Collection entries:
____________

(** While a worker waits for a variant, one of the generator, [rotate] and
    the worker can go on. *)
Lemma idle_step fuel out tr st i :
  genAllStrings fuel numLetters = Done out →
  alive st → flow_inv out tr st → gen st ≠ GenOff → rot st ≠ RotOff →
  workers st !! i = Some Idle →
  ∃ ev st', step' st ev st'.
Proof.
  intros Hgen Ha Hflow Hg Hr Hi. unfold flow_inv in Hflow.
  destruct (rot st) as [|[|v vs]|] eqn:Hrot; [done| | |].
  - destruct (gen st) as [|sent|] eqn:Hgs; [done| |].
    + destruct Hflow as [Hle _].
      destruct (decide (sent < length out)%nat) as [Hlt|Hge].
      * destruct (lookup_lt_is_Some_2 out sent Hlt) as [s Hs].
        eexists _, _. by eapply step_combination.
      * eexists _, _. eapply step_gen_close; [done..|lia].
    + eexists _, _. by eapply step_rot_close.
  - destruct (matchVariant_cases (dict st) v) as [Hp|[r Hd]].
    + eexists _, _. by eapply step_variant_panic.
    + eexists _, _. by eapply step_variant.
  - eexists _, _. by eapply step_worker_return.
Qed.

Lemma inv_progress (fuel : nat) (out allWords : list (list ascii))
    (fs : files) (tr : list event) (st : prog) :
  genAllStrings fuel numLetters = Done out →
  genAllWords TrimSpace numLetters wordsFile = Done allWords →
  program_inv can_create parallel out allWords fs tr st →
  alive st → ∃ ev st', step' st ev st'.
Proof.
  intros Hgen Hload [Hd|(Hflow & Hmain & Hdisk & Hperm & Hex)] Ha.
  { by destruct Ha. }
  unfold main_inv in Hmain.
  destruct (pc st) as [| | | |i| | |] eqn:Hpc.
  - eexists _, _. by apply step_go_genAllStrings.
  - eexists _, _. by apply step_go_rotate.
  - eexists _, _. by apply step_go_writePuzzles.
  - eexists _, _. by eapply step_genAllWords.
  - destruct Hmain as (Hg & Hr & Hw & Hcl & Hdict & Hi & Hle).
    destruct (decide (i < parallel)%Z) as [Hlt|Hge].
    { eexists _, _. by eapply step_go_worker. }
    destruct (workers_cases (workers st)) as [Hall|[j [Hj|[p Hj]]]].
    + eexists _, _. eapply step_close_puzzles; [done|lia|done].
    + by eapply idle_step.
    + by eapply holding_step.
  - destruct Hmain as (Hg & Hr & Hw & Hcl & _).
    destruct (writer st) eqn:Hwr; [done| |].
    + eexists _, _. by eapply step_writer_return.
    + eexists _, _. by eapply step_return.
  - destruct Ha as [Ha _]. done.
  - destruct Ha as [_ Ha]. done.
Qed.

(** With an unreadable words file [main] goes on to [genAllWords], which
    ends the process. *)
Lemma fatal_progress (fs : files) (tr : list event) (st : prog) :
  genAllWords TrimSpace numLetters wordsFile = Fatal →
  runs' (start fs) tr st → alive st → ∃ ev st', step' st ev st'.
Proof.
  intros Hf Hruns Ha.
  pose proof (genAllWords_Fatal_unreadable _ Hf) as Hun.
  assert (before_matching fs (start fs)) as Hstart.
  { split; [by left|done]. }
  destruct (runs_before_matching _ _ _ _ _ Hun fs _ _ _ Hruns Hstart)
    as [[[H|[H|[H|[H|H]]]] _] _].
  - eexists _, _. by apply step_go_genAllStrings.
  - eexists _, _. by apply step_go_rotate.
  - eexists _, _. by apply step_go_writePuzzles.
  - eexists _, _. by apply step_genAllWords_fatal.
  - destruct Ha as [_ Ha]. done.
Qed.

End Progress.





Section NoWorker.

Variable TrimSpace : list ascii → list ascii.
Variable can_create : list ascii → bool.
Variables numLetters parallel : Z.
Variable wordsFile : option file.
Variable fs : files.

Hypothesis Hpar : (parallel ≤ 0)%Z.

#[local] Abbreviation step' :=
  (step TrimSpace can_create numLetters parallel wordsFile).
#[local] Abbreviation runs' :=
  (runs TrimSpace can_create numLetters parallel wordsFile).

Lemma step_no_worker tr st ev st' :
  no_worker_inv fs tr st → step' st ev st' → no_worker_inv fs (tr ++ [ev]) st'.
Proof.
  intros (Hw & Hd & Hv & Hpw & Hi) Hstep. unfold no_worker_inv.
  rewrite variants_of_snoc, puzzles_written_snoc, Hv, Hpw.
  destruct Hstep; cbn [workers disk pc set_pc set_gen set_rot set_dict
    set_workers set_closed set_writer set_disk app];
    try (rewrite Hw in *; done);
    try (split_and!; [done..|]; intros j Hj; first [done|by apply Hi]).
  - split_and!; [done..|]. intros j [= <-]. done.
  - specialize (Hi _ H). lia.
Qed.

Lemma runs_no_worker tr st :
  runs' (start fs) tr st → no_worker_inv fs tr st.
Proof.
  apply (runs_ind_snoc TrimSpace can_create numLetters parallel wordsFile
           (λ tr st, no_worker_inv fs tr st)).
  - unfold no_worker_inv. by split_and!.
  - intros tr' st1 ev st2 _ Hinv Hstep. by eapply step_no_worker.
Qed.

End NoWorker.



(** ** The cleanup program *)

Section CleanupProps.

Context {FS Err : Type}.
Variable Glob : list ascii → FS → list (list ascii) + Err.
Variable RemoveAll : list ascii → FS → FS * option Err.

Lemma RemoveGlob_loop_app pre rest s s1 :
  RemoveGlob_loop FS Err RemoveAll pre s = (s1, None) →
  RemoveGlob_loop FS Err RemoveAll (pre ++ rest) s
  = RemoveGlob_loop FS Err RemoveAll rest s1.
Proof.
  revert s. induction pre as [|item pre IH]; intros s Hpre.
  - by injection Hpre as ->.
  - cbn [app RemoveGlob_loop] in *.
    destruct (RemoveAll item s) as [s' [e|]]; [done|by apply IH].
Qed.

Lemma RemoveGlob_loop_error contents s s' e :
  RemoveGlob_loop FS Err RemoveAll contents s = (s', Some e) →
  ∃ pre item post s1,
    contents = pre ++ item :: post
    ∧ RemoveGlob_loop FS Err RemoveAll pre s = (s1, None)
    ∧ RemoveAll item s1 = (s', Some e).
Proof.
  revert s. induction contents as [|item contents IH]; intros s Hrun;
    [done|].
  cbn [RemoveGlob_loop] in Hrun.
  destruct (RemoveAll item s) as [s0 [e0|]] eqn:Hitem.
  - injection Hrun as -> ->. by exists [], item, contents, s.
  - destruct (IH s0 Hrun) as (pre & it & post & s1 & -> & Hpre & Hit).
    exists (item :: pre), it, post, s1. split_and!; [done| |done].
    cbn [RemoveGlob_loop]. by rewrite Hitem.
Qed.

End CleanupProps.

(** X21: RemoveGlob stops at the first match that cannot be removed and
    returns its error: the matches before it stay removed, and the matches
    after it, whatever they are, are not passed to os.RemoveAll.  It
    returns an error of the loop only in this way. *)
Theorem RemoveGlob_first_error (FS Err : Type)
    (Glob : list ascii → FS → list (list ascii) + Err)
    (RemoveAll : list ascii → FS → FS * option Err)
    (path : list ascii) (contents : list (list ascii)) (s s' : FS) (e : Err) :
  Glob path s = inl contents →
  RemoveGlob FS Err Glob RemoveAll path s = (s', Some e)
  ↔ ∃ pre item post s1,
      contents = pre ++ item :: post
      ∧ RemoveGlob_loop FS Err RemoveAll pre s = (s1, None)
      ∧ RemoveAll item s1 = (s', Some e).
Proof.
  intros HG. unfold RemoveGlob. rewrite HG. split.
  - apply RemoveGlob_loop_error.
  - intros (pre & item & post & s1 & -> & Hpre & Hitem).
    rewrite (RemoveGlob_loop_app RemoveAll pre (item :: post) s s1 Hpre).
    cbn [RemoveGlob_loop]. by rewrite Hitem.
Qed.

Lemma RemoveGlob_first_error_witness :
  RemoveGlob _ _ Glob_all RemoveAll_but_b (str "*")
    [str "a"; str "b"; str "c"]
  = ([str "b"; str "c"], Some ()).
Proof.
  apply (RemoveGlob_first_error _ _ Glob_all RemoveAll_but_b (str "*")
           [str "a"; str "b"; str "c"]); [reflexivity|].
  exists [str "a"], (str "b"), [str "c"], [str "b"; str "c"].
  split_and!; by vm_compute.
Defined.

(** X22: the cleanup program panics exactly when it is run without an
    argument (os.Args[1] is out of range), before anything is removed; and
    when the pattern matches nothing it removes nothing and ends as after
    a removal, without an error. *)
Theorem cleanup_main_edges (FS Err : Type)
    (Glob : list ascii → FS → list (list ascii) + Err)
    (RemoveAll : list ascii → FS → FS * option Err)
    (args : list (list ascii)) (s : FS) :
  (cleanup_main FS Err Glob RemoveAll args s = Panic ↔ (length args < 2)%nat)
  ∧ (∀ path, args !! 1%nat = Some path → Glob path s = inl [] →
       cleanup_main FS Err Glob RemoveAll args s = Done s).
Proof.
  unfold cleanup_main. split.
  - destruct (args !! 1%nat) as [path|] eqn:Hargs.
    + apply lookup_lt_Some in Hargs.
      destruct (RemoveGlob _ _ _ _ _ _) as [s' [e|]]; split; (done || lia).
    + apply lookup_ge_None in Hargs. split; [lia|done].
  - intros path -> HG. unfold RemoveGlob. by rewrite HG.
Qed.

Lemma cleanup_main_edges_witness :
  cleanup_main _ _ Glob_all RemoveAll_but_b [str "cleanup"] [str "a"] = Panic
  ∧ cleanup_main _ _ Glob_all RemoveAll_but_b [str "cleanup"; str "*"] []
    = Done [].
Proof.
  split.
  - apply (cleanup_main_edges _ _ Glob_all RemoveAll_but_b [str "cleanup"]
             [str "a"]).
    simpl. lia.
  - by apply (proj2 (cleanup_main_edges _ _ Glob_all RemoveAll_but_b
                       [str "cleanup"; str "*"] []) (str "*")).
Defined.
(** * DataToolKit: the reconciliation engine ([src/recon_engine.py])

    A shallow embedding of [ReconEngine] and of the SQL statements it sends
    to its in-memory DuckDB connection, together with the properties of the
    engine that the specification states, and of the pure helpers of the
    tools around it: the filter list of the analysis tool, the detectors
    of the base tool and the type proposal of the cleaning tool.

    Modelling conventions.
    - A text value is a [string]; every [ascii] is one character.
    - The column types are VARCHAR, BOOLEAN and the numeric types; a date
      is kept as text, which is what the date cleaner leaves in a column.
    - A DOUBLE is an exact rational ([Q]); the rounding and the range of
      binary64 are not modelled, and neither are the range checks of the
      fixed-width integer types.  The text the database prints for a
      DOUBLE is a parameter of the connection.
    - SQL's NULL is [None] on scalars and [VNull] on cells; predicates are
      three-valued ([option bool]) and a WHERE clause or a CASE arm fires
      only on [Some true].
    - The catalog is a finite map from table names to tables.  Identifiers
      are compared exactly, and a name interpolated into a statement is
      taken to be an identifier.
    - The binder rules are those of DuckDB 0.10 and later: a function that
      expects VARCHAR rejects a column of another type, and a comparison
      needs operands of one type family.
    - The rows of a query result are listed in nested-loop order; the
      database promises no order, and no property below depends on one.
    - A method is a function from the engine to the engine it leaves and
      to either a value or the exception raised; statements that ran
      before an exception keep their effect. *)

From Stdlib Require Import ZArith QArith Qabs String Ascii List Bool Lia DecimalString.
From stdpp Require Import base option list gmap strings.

____________

> Work required:
Show me every line of the entries above that holds "after".

> Finished task:
    after it, whatever they are, are not passed to os.RemoveAll.  It
    when the pattern matches nothing it removes nothing and ends as after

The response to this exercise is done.